| RELEVAMIENTO DE PESCANET |
| Fecha | Pesquero | Zona |
| 06-08-2001 | Laguna Chasicó | Buenos Aires |
Laguna de Chasicó
Por Gonzalo Fernández Pastor
El tiempo no nos acompañó esta vez en
la laguna de Chasicó. Mucho frío y un viento muy fuerte, se complementaron
para hacernos la vida imposible. Las olas eran terribles. A pesar de ello, en el
poco tiempo en que pudimos pescar sacamos buenos pejerreyes porque el espejo
está bien poblado.
En busca de capturar algunos de esos matungos que pueblan la laguna de Chasicó salimos de la Ciudad Autónoma de Buenos Aires en el día más frío del año. Esta laguna, tan grande en extensión como generosa en cuanto a la calidad y cantidad de sus pejerreyes, nos recibió para hacer un nuevo relevamiento.
Mis compañeros de viaje en esta oportunidad fueron Claudio Arroyo y Miguel Martín, dos grandes amigos y compañeros de batallas. Luego de recorrer los casi 800 kilómetros llegamos a la madrugada y nos dirigimos al "Parador Don Berto", donde nos hospedamos todo el fin de semana.
Antes de acostarnos ya nos rondaba una mala sensación con respecto al fuerte viento que había, aunque el servicio meteorológico anunciaba buen tiempo. Ni bien nos levantamos visitamos a Roberto Schön en busca de carnada, y luego rumbo a "El Matungo" de Miguel Blanco, quién nos tenía preparado un bote de 4,30 metros con un motor de 18 caballos de fuerza.
Uno de los hijos de Blanco nos advirtió que se iba a levantar viento y que lo mejor era que entremos a pescar cuanto antes si queríamos aprovechar un rato de pesca. Nos subimos a la embarcación y nos dirigimos al centro de la laguna. Preparamos nuestras cañas y todos comenzamos con líneas de paternoster.
Miguel tiró el ancla de tal forma que la embarcación hiciera un garete lento. Acomodamos nuestros paternósteres, cada uno a profundidades distintas, para poder dar con los pejerreyes lo más rápido posible.
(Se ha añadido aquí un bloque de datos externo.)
Definition finish_report (rep : MigrateStorageReport) (storedVersions : list string) (pruned : bool)
    (err : option prune_error) (warnings : list migrate_warning) (crds : list MigrateCRDReport) : MigrateStorageReport := {|
  msResourceKind := msResourceKind rep; msResource := msResource rep; msCRD := msCRD rep; msGroup := msGroup rep;
  msKind := msKind rep; msPlural := msPlural rep; msStorageVersion := msStorageVersion rep;
  msStoredVersions := storedVersions; msNamespaced := msNamespaced rep; msDryRun := msDryRun rep;
  msFieldManager := msFieldManager rep; msObjects := msObjects rep; msSucceeded := msSucceeded rep;
  msFailed := msFailed rep; msPruned := pruned; msPruneError := err; msWarnings := warnings; msCRDs := crds |}.

Abbreviation MM := (Handler migrate_event (res migrate_error MigrateStorageReport)).

(** One turn of the loop over the targets. *)
Definition migrate_target (multi : bool) (acc : MigrateStorageReport * list migrate_warning) (t : migrateTarget)
    : MM (MigrateStorageReport * list migrate_warning) :=
  let listNS := if mtNamespaced t then moNamespace opts else "" in
  let warnings := acc.2 ++ if negb (mtNamespaced t) && bool_decide (moNamespace opts ≠ "")
                           then [WNamespaceIgnored (moNamespace opts) (mtCRDName t)] else [] in
  match listAllByGVR (mwList w (mtGroup t, mtStorageVersion t, mtPlural t) listNS) with
  | Err e => exit (Err (ErrListing (mtGroup t) (mtStorageVersion t) (mtPlural t) e))
  | Ok items =>
    let '(es, results) := migrateAll multi t items in
    _ ← emit_all es;
    mret (add_crd acc.1 (crd_report t results), warnings)
  end.
Fixpoint migrate_targets (multi : bool) (acc : MigrateStorageReport * list migrate_warning) (ts : list migrateTarget)
    : MM (MigrateStorageReport * list migrate_warning) :=
  match ts with
  | [] => mret acc
  | t :: ts => acc ← migrate_target multi acc t; migrate_targets multi acc ts
  end.
(* ===== verification/Sampling.v ===== *)
(** Bounding a [--live] run: the sampler and the listing it reads
    (internal/cli/sampling.go, the streaming of internal/cli/live.go).

    The generator behind the random strategy is a parameter (class [RandSource]). *)
From S2P Require Import Prelude Float64 Value Path Schema Adapters Migrate.
#[local] Open Scope Z_scope.

(** An object under test, and where it came from. *)
Record Sample := {
  saFile : string; saObject : obj; saVersion : string; saCRD : string; saCRDRole : string }.

(** ** Options *)

Definition SampleFirst : string := "first".
Definition SampleRandom : string := "random".
Definition SampleNewest : string := "newest".

Record SamplingOptions := { soMaxSamples : Z; soStrategy : string; soSeed : Z }.

Definition enabled (o : SamplingOptions) : bool := 0 <? soMaxSamples o.
Definition strategy (o : SamplingOptions) : string :=
  if bool_decide (soStrategy o = "") then SampleFirst else soStrategy o.

Inductive sampling_error := ErrNegativeCap (n : Z) | ErrUnknownStrategy (s : string) | ErrStrategyWithoutCap (s : string).

Definition ValidateSamplingOptions (o : SamplingOptions) : res sampling_error () :=
  if soMaxSamples o <? 0 then Err (ErrNegativeCap (soMaxSamples o))
  else if negb (bool_decide (strategy o ∈ [SampleFirst; SampleRandom; SampleNewest])) then Err (ErrUnknownStrategy (soStrategy o))
  else if bool_decide (soStrategy o ≠ "") && (soMaxSamples o =? 0) then Err (ErrStrategyWithoutCap (soStrategy o))
  else Ok ().

Record SamplingReport := {
  spStrategy : string; spCap : Z; spPopulation : Z; spTruncated : bool; spTested : Z; spSeed : Z }.

(** ** The sampler *)

(** [math/rand]: a number below the bound. *)
Class RandSource := {
  rand_state : Type;
  rand_New : Z → rand_state;
  rand_Intn : rand_state → Z → Z * rand_state;
}.
Section sampler.
Context `{RS : RandSource}.

(** [kept] and, for the newest strategy, [order], side by side. *)
Record sampler := {
  smOpts : SamplingOptions; smRnd : rand_state; smSeen : Z; smStoppedEarly : bool;
  smKept : list Sample; smOrder : list string }.

Definition newSampler (o : SamplingOptions) : sampler := {|
  smOpts := o; smRnd := rand_New (if soSeed o =? 0 then 1 else soSeed o); smSeen := 0; smStoppedEarly := false;
  smKept := []; smOrder := [] |}.

Definition with_kept (s : sampler) (kept : list Sample) (order : list string) : sampler := {|
  smOpts := smOpts s; smRnd := smRnd s; smSeen := smSeen s; smStoppedEarly := smStoppedEarly s;
  smKept := kept; smOrder := order |}.

Definition full (s : sampler) : bool * sampler :=
  if enabled (smOpts s) && bool_decide (strategy (smOpts s) = SampleFirst) &&
     (soMaxSamples (smOpts s) <=? Z.of_nat (length (smKept s)))
  then (true, {| smOpts := smOpts s; smRnd := smRnd s; smSeen := smSeen s; smStoppedEarly := true;
                 smKept := smKept s; smOrder := smOrder s |})
  else (false, s).

(** The loop of [trimOldest] over the texts after the first. *)
Fixpoint oldest_from (i oldest : nat) (ts : string) (rest : list string) : nat :=
  match rest with
  | [] => oldest
  | t :: rest => if str_lt t ts then oldest_from (S i) i t rest else oldest_from (S i) oldest ts rest
  end.
Definition oldest_index (order : list string) : nat :=
  match order with [] => 0%nat | t :: rest => oldest_from 1 0 t rest end.
Definition trimOldest (s : sampler) : sampler :=
  let oldest := oldest_index (smOrder s) in
  with_kept s (delete oldest (smKept s)) (delete oldest (smOrder s)).

(** [ts] is the object's creation timestamp as it is formatted. *)
Definition add (s : sampler) (sample : Sample) (ts : string) : sampler :=
  let s := {| smOpts := smOpts s; smRnd := smRnd s; smSeen := smSeen s + 1; smStoppedEarly := smStoppedEarly s;
              smKept := smKept s; smOrder := smOrder s |} in
  let cap := soMaxSamples (smOpts s) in
  let appended := with_kept s (smKept s ++ [sample]) (smOrder s) in
  if negb (enabled (smOpts s)) then appended
  else if bool_decide (strategy (smOpts s) = SampleFirst) then
    if Z.of_nat (length (smKept s)) <? cap then appended else s
  else if bool_decide (strategy (smOpts s) = SampleRandom) then
    if Z.of_nat (length (smKept s)) <? cap then appended
    else
      let '(j, rnd) := rand_Intn (smRnd s) (smSeen s) in
      {| smOpts := smOpts s; smRnd := rnd; smSeen := smSeen s; smStoppedEarly := smStoppedEarly s;
         smKept := if j <? cap then <[Z.to_nat j := sample]> (smKept s) else smKept s; smOrder := smOrder s |}
  else if bool_decide (strategy (smOpts s) = SampleNewest) then
    let s := with_kept s (smKept s ++ [sample]) (smOrder s ++ [ts]) in
    if cap <? Z.of_nat (length (smKept s)) then trimOldest s else s
  else s.

(** Newest first, then by file. *)
Definition newer (a b : Sample * string) : bool :=
  if bool_decide (a.2 = b.2) then str_lt (saFile a.1) (saFile b.1) else str_lt b.2 a.2.

Definition sampler_result (s : sampler) : list Sample * option SamplingReport :=
  let kept := if enabled (smOpts s) && bool_decide (strategy (smOpts s) = SampleNewest)
              then fst <$> sort_by newer (zip (smKept s) (smOrder s)) else smKept s in
  let tested := Z.of_nat (length kept) in
  if negb (enabled (smOpts s)) || ((smSeen s <=? tested) && negb (smStoppedEarly s)) then (kept, None)
  else (kept, Some {| spStrategy := strategy (smOpts s); spCap := soMaxSamples (smOpts s);
                      spPopulation := if smStoppedEarly s then 0 else smSeen s; spTruncated := smStoppedEarly s;
                      spTested := tested; spSeed := soSeed (smOpts s) |}).

(** ** Streaming *)

(** The objects of one page; [true] when the sampler is full. *)
Fixpoint stream_page (s : sampler) (items : list (Sample * string)) : bool * sampler :=
  match items with
  | [] => (false, s)
  | (sample, ts) :: items =>
    let '(stop, s) := full (add s sample ts) in
    if stop : bool then (true, s) else stream_page s items
  end.
Fixpoint streamLiveSamples (s : sampler) (l : listing (Sample * string)) : res string sampler :=
  match l with
  | ListFails e => Err e
  | Page items l => let '(stop, s) := stream_page s items in if stop : bool then Ok s else streamLiveSamples s l
  | LastPage items => Ok (stream_page s items).2
  end.

(** One CRD after another: the listing of each, in the namespace it is read from. *)
Fixpoint stream_all (s : sampler) (ls : list (listing (Sample * string))) : res string sampler :=
  match ls with
  | [] => Ok s
  | l :: ls => s ← streamLiveSamples s l; stream_all s ls
  end.

Section live.
Context `{U : Unstructured}.

(** [list] answers the listing of a resource at the hub version in a namespace, its
    objects as samples of the CRD named. *)
Definition FetchLiveSamplesSampled (list_ : xrdadapter.GeneratedCRD → string → listing (Sample * string)) (xrd : obj)
    (sampling : SamplingOptions) (namespace : string)
    : res (xrdadapter.generated_error + string) (list Sample * option SamplingReport) :=
  generated ← res_wrap inl (xrdadapter.GeneratedCRDNames (Some xrd));
  let ns g := match xrdadapter.gcRole g with xrdadapter.RoleClaim => namespace | xrdadapter.RoleComposite => "" end in
  s ← res_wrap inr (stream_all (newSampler sampling) ((λ g, list_ g (ns g)) <$> generated));
  Ok (sampler_result s).
End live.

Definition FetchLiveSamplesCRDSampled (list_ : string → listing (Sample * string)) (crd : LiveCRD)
    (sampling : SamplingOptions) (namespace : string) : res string (list Sample * option SamplingReport) :=
  if bool_decide (lcGroup crd = "") then Err "crd is missing spec.group"
  else if bool_decide (lcPlural crd = "") then Err "crd is missing spec.names.plural"
  else
    s ← streamLiveSamples (newSampler sampling) (list_ (if lcNamespaced crd then namespace else ""));
    Ok (sampler_result s).
End sampler.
Miguel tuvo el primer pique en el último anzuelo, a unos diez metros aproximadamente. Como era el que más abajo tenía la línea, decidimos con Claudio bajar las nuestras un poco más. Para ese entonces el viento soplaba con mayor intensidad, lo que provocó que soltáramos un poco más de cabo para que el ancla nos frenara más.
El segundo pique no se hizo esperar y fue en la caña de Claudio. Esta vez, un pejerrey de unos 47 centímetros, muy gordo. Luego siguieron algunos piques más en cada una de nuestras líneas, con pejerreyes entre 40 y 45 centímetros. Cuando el viento nos hizo imposible seguir pescando decidimos dirigirnos a un reparo, detrás de la Isla Quebrada del Hacha. Cuando llegamos ya había algunos botes y en el transcurso de media hora ya todas las embarcaciones quedamos a reparo.
Estuvimos unas dos horas sin tener un pique y decidimos movernos. Como todo el mundo se movía nos dimos cuenta que nadie había encontrado el pique. Nos acercamos hasta la zona del Vivero y luego nos metimos en la boca del arroyo, pero tampoco tuvimos resultados.
Alrededor de las tres de la tarde y cuando ya no nos quedaba mucho tiempo decidimos ir por entre unas islas, por la zona del embarcadero de Guete, en busca del lanchón que maneja uno de los hijos de Blanco. Cuando llegamos vimos como tenía piques uno detrás del otro. Nos arrimamos lo más posible pero sin molestarlo.
Lanzamos nuestros aparejos y los piques no se hicieron esperar. Parecían que estaban todos escondidos en este lugar. Los pejerreyes siempre de buen tamaño, aunque esta vez salieron algunos también en la línea de flote.
Volvimos al embarcadero luego de atravesar las enormes olas que había en la laguna. Este espejo, que tiene infinidad de bondades, también tiene su karma, el viento es sin duda la mayor preocupación de los pescadores y los concesionarios de botes. Las nueve mil hectáreas de gran profundidad se convierten en un mar cuando el viento produce olas superiores a los dos metros.
Cuando nos dirigimos a comer en "Don Berto" el chivito a la parrilla que tenían para la noche, consultamos si el viento iba a bajar su intensidad para el otro día y la respuesta fue tajante: no.
Al día siguiente nos
levantamos y desayunamos mirando como el viento movía con toda su fuerza las
copas de los árboles. Esperamos hasta el mediodía y como no aflojaba, solo
preparamos las valijas y regresamos a Buenos Aires con la idea fije en volver
tras algún pejerrey de los grandes que hay en esta laguna.